Gli occhi della donna si fissarono in quelli di Raven.
— David, cosa vogliono farti fare? Dimmi tutto!
Lui raccontò che cos’era accaduto e alla fine concluse: — Fino a questo momento, l’alleanza Marte-Venere si è limitata a colpire a gradi, con la tecnica dell’attendere e aumentare lentamente la pressione. Sanno che finiremo col crollare, a meno che non si riesca a escogitare una efficiente controffensiva. Per dirla in altre parole, ci stanno succhiando una goccia di sangue ogni volta che capita l’occasione. Un giorno saremo troppo deboli per restare in piedi, e non avremo più la forza di difenderci.
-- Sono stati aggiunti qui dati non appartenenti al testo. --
(** ** Download: pauses and success *)

Lemma download_loop_pause net n remaining :
  (1 <= remaining <= n)%nat ->
  0 <= total (sleeps (download_loop net n remaining).2)
    <= 1000 * (2 ^ Z.of_nat (n - 1) - 2 ^ Z.of_nat (n - remaining)).
Proof.
  induction remaining as [|r IH]; [lia|]. intros Hr.
  cbn [download_loop]. rewrite one_attempt_class.
  remember (n - S r)%nat as s eqn:Hs.
  assert (0 < 2 ^ Z.of_nat s) as Hpos by (apply Z.pow_pos_nonneg; lia).
  assert (2 ^ Z.of_nat s <= 2 ^ Z.of_nat (n - 1)) as Hmono
      by (apply Z.pow_le_mono_r; lia).
  assert ((s < n - 1)%nat -> 2 * 2 ^ Z.of_nat s <= 2 ^ Z.of_nat (n - 1))
    as Hstep.
  { intros Hlt. rewrite <- Z.pow_succ_r, <- Nat2Z.inj_succ by lia.
    apply Z.pow_le_mono_r; lia. }
  assert (0 <= total (sleeps (download_loop net n r).2)
          /\ (total (sleeps (download_loop net n r).2) = 0
              \/ ((s < n - 1)%nat
                  /\ total (sleeps (download_loop net n r).2)
                     <= 1000 * (2 ^ Z.of_nat (n - 1) - 2 * 2 ^ Z.of_nat s))))
    as [Hnn Hnext].
  { destruct r as [|r']; [cbn; lia|].
    destruct (IH ltac:(lia)) as [H0 H1]. split; [done|]. right.
    split; [lia|]. replace (n - S r')%nat with (S s) in H1 by lia.
    by rewrite Nat2Z.inj_succ, Z.pow_succ_r in H1 by lia. }
  clear IH.
  destruct (class (net s)); cbn [fst snd].
  - change (total (sleeps [DownloadAttempt s])) with 0. lia.
  - change (total (sleeps [DownloadAttempt s])) with 0. lia.
  - destruct (Nat.ltb_spec s (n - 1)); cbn [snd].
    + change (sleeps (DownloadAttempt s :: Sleep (1000 * 2 ^ Z.of_nat s)
                        :: (download_loop net n r).2))
        with (1000 * 2 ^ Z.of_nat s :: sleeps (download_loop net n r).2).
      unfold total in *. cbn [fold_right]. specialize (Hstep H).
      destruct Hnext as [->|[_ Hnext]]; lia.
    + change (sleeps (DownloadAttempt s :: (download_loop net n r).2))
        with (sleeps (download_loop net n r).2).
      destruct Hnext as [->|[? _]]; lia.
  - change (sleeps (DownloadAttempt s :: (download_loop net n r).2))
      with (sleeps (download_loop net n r).2).
    destruct Hnext as [->|[_ Hnext]]; lia.
Qed.

(** X16.  All the pauses of [download_file_safe] together last less than
    [2 ** (max_retries - 1)] seconds: with the default of two attempts, at
    most one second. *)
Theorem download_file_safe_total_pause (net : nat -> attempt_end)
    (max_retries : nat) :
  0 <= total (sleeps (download_file_safe net max_retries).2)
    <= 1000 * (2 ^ Z.of_nat (max_retries - 1) - 1).
Proof.
  unfold download_file_safe. destruct max_retries as [|n]; [cbn; lia|].
  pose proof (download_loop_pause net (S n) (S n) ltac:(lia)) as H.
  rewrite Nat.sub_diag in H. exact H.
Qed.
(** * triagelib: request construction and response classification

    A shallow embedding of [triagelib/__init__.py] (the [TriageSession]
    client of the Triage REST API) and the properties of its request
    building, parameter checks and HTTP status classification.

    Python values are a small universe of dynamically typed objects, the
    methods are written in a state-and-exception monad whose state is the
    log of requests handed to [Session.send], and the parts of the Python
    runtime the module calls but does not define (the network, [json.loads],
    [str()] of containers) are the fields of a [Runtime] record.

    The calls to the module's logger are left out: they only format values
    and neither raise nor change what is sent.

    The module builds a [Request] and sends what [Request.prepare] makes of
    it.  Preparing is the library's work: it validates and rewrites the URL,
    validates the headers and may add credentials found in the URL; each of
    these steps can fail before anything is sent.  The three steps are
    fields of the runtime, and [prepare] composes them as the library does. *)

From Stdlib Require Import ZArith String Ascii List Decimal DecimalString Lia.
From stdpp Require Import base gmap strings list.

Set Warnings "-register-all".
Local Open Scope Z_scope.
Local Open Scope string_scope.

(** ** Python values *)

(** The objects a caller can pass.  [PObj] stands for an instance of any
    other class (float, dict, tuple, bytes, ...): all the module observes of
    such an object is its class name and its truth value. *)
Inductive pyval : Type :=
| PNone
| PBool (b : bool)
| PInt (z : Z)
| PStr (s : string)
| PList (l : list pyval)
| PObj (tyname : string) (truth : bool).

(** The classes named in the module's [isinstance] tests. *)
Inductive pytype : Type := T_str | T_int | T_list | T_bool.

(** [bool(v)], the test of [if v:]. *)
Definition py_bool (v : pyval) : bool :=
  match v with
  | PNone => false
  | PBool b => b
  | PInt z => negb (Z.eqb z 0)
  | PStr s => match s with EmptyString => false | String _ _ => true end
  | PList l => match l with [] => false | _ :: _ => true end
  | PObj _ t => t
  end.

(** [isinstance(v, t)]; [bool] is a subclass of [int]. *)
Definition isinstance (v : pyval) (t : pytype) : bool :=
  match t, v with
  | T_str, PStr _ => true
  | T_int, PInt _ => true
  | T_int, PBool _ => true
  | T_bool, PBool _ => true
  | T_list, PList _ => true
  | _, _ => false
  end.

(** [type(v).__name__]. *)
Definition type_name (v : pyval) : string :=
  match v with
  | PNone => "NoneType"
  | PBool _ => "bool"
  | PInt _ => "int"
  | PStr _ => "str"
  | PList _ => "list"
  | PObj n _ => n
  end.

Definition is_None (v : pyval) : bool :=
  match v with PNone => true | _ => false end.

(** [l.count(None)]. *)
Definition count_None (l : list pyval) : nat :=
  length (List.filter is_None l).

(** Decimal rendering of integers, as [str(int)] prints them. *)
Definition str_of_Z (z : Z) : string := NilZero.string_of_int (Z.to_int z).
Definition str_of_nat (n : nat) : string := NilZero.string_of_uint (Nat.to_uint n).

(** The double quote character, for interpreter messages. *)
Definition dq : string := String (ascii_of_nat 34) EmptyString.

(** ** Exceptions *)

(** The exception classes of the module, the two built-in ones it raises,
    and [ExternalError] for whatever the transport itself raises. *)
Inductive exc_class : Type :=
| TypeError
| ValueError
| TriageError
| TriageStateError
| TriageClientError
| TriageAuthError
| TriageServerError
| TriageFailureError
| ExternalError (name : string).

(** The base class written in each [class] statement. *)
Definition base_class (c : exc_class) : option exc_class :=
  match c with
  | TriageStateError => Some TriageError
  | TriageClientError => Some TriageError
  | TriageAuthError => Some TriageClientError
  | TriageServerError => Some TriageError
  | TriageFailureError => Some TriageError
  | _ => None
  end.

Definition exc_class_eqb (a b : exc_class) : bool :=
  match a, b with
  | TypeError, TypeError | ValueError, ValueError
  | TriageError, TriageError | TriageStateError, TriageStateError
  | TriageClientError, TriageClientError | TriageAuthError, TriageAuthError
  | TriageServerError, TriageServerError
  | TriageFailureError, TriageFailureError => true
  | ExternalError n, ExternalError m => String.eqb n m
  | _, _ => false
  end.

(** [issubclass(c, d)]: follow the base classes; the hierarchy has depth 2. *)
Fixpoint issubclass_fuel (fuel : nat) (c d : exc_class) : bool :=
  exc_class_eqb c d ||
  match fuel with
  | O => false
  | S k => match base_class c with
           | Some p => issubclass_fuel k p d
           | None => false
           end
  end.

Definition issubclass (c d : exc_class) : bool := issubclass_fuel 3 c d.

Record exc : Type := mkExc { exc_cls : exc_class; exc_msg : string }.

(** What a computation that may raise ends in. *)
Inductive result (A : Type) : Type :=
| Ok (a : A)
| Raise (e : exc).
Arguments Ok {A} a.
Arguments Raise {A} e.

(** ** HTTP messages and the runtime *)

(** The arguments of [Request(method, url, headers=headers)]. *)
Record Request : Type := NewRequest {
  req_method : string;
  req_url : string;
  req_headers : gmap string string
}.

(** What [Request.prepare] returns and [Session.send] takes.  The header
    names the module writes differ from one another in more than letter
    case, so the library's case-insensitive dictionary is a plain map. *)
Record PreparedRequest : Type := mkRequest {
  method : string;
  url : string;
  headers : gmap string string
}.

Record Response : Type := mkResponse {
  status_code : Z;
  text : string;
  content : list Byte.byte
}.

(** [Session.send] either completes with a response or raises. *)
Inductive send_result : Type :=
| Replied (r : Response)
| SendFailed (e : exc).

(** What [json.loads] produces. *)
Inductive json_value : Type :=
| JNull
| JBool (b : bool)
| JInt (z : Z)
| JFloat (literal : string)
| JStr (s : string)
| JArr (items : list json_value)
| JObj (members : list (string * json_value)).
(** ** The script *)

(** [main] is cut at its comment banners into four parts, run one after the
    other. *)

(** Lines 115 to 167: the two file dialogs, the two reads and the check of
    the required columns. Yields [master_df], [flows_df] ([None] when no flows
    file was picked) and [use_flows]. *)
Definition load_inputs (w : world)
  : prog (master_frame * option flows_frame * bool) :=
  messagebox step_1 ;;
  let master_path := pick_file w "Select master objects CSV" in
  if bool_decide (master_path = EmptyString)
  then messagebox (showwarning "Cancelled" "No master file selected.") ;; py_return
  else
  messagebox step_2 ;;
  let flows_path := pick_file w "Select flows_country_to_museum.csv" in
  let use_flows := negb (bool_decide (flows_path = EmptyString)) in
  master_df ←
    match read_csv_master w master_path with
    | Some df => mret df
    | None =>
        messagebox (showerror "Error" "Could not read master CSV:") ;; py_return
    end;
  flows_df ←
    (if use_flows
     then match read_csv_flows w flows_path with
          | Some df => mret (Some df)
          | None =>
              messagebox (showerror "Error" "Could not read flows CSV:") ;;
              py_return
          end
     else mret None);
  let missing_master :=
    filter (fun col => has_column col (master_columns master_df) = false)
           [MASTER_COUNTRY_COL; MASTER_START_YEAR_COL; MASTER_END_YEAR_COL] in
  if negb (bool_decide (missing_master = []))
  then messagebox (showerror "Missing columns in master file" "Missing:") ;;
       py_return
  else mret (master_df, flows_df, use_flows).

(** Lines 169 to 184: the dictionary [country_to_region]. *)
Definition region_mapping (use_flows : bool) (flows_df : option flows_frame)
  : prog (gmap string string) :=
  if use_flows
  then match flows_df with
       | None => lift (Raised AttributeError)
       | Some flows_df =>
           if negb (has_column FLOWS_COUNTRY_COL (flows_columns flows_df))
              || negb (has_column FLOWS_REGION_COL (flows_columns flows_df))
           then messagebox flows_columns_missing ;; mret ∅
           else mret (build_country_to_region flows_df)
       end
  else mret ∅.

(** Lines 186 to 230: region, country and decade of every row, the rows
    without a decade dropped, the medium group of the rest, and the counts
    per group. Yields [grouped]. *)
Definition prepare_and_group (country_to_region : gmap string string)
    (master_df : master_frame) : prog (list agg_row) :=
  decades ← lift (apply_compute_decade (master_rows master_df));
  let df := working_table country_to_region (master_rows master_df) decades in
  if bool_decide (df = [])
  then messagebox no_rows_remain ;; py_return
  else
  let classification :=
    if has_column MASTER_CLASS_COL (master_columns master_df)
    then Series (fmap classification_std (master_rows master_df)) else Str EmptyString in
  let medium_raw :=
    if has_column MASTER_MEDIUM_COL (master_columns master_df)
    then Series (fmap medium_std (master_rows master_df)) else Str EmptyString in
  cs ← lift (reindex classification (fmap d_index df));
  ms ← lift (reindex medium_raw (fmap d_index df));
  let medium_groups := zip_with categorize_medium cs ms in
  mret (groupby_size (zip_with group_key df medium_groups)).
— Non sono affari nostri — decise la donna. — Lascia che i mondi si combattano tra loro.
— È proprio il modo in cui ho cercato di vedere la situazione — disse Raven. — Poi mi sono ricordato l’insegnamento della storia. Un maledetto avvenimento porta sempre a qualcos’altro. Leina, sarebbe solo questione di tempo, poi la Terra deciderebbe di averne abbastanza, e colpirebbe con forza: e non potendo colpire di precisione, colpirebbe a caso, e con durezza. Marte e Venere si irriterebbero più che mai, rispondendo con la stessa durezza. Gli animi si accenderebbero, aizzandosi a vicenda. I freni verrebbero superati uno a uno, poi tutti in blocco. Nessuno avrebbe più scrupoli e alla fine qualche pazzo terrorizzato, di una parte o dell’altra, deciderebbe di lanciare una bomba all’idride per mostrare chi è il più forte. A questo punto puoi immaginare che cosa succederebbe in seguito.
— Certo — ammise lei a disagio.
— Per quanto non mi piaccia occuparmi degli affari umani — continuò Raven — mi piace ancora meno l’idea di starmene nascosto sotto una montagna mentre l’atmosfera si incedia, la terra trema in ogni angolo, e molti milioni di esseri umani abbandonano per sempre il palcoscenico della vita. Carson pensa con grande ottimismo che io possa fare qualcosa, da solo. E io voglio tentare, ammesso che l’opposizione mi conceda di vivere il tempo sufficiente. Niente rischi, niente guadagno.
— Perché queste creature debbono essere tanto testarde e idiote? — disse Leina, stringendosi nervosamente le mani. — Cosa devo fare, David?
— Evitare di farti coinvolgere. Sono venuto per distruggere certe carte, ecco tutto. C’è la possibilità di vederli arrivare prima che io possa andarmene. In questo caso, mi dovresti fare un piccolo favore.
— E sarebbe?
— Badare per un po’ di tempo al mio miglior vestito. — Si batté significativamente un dito sul petto. — Mi si addice perfettamente, ed è l’unico che ho. Mi piace, e non voglio perderlo.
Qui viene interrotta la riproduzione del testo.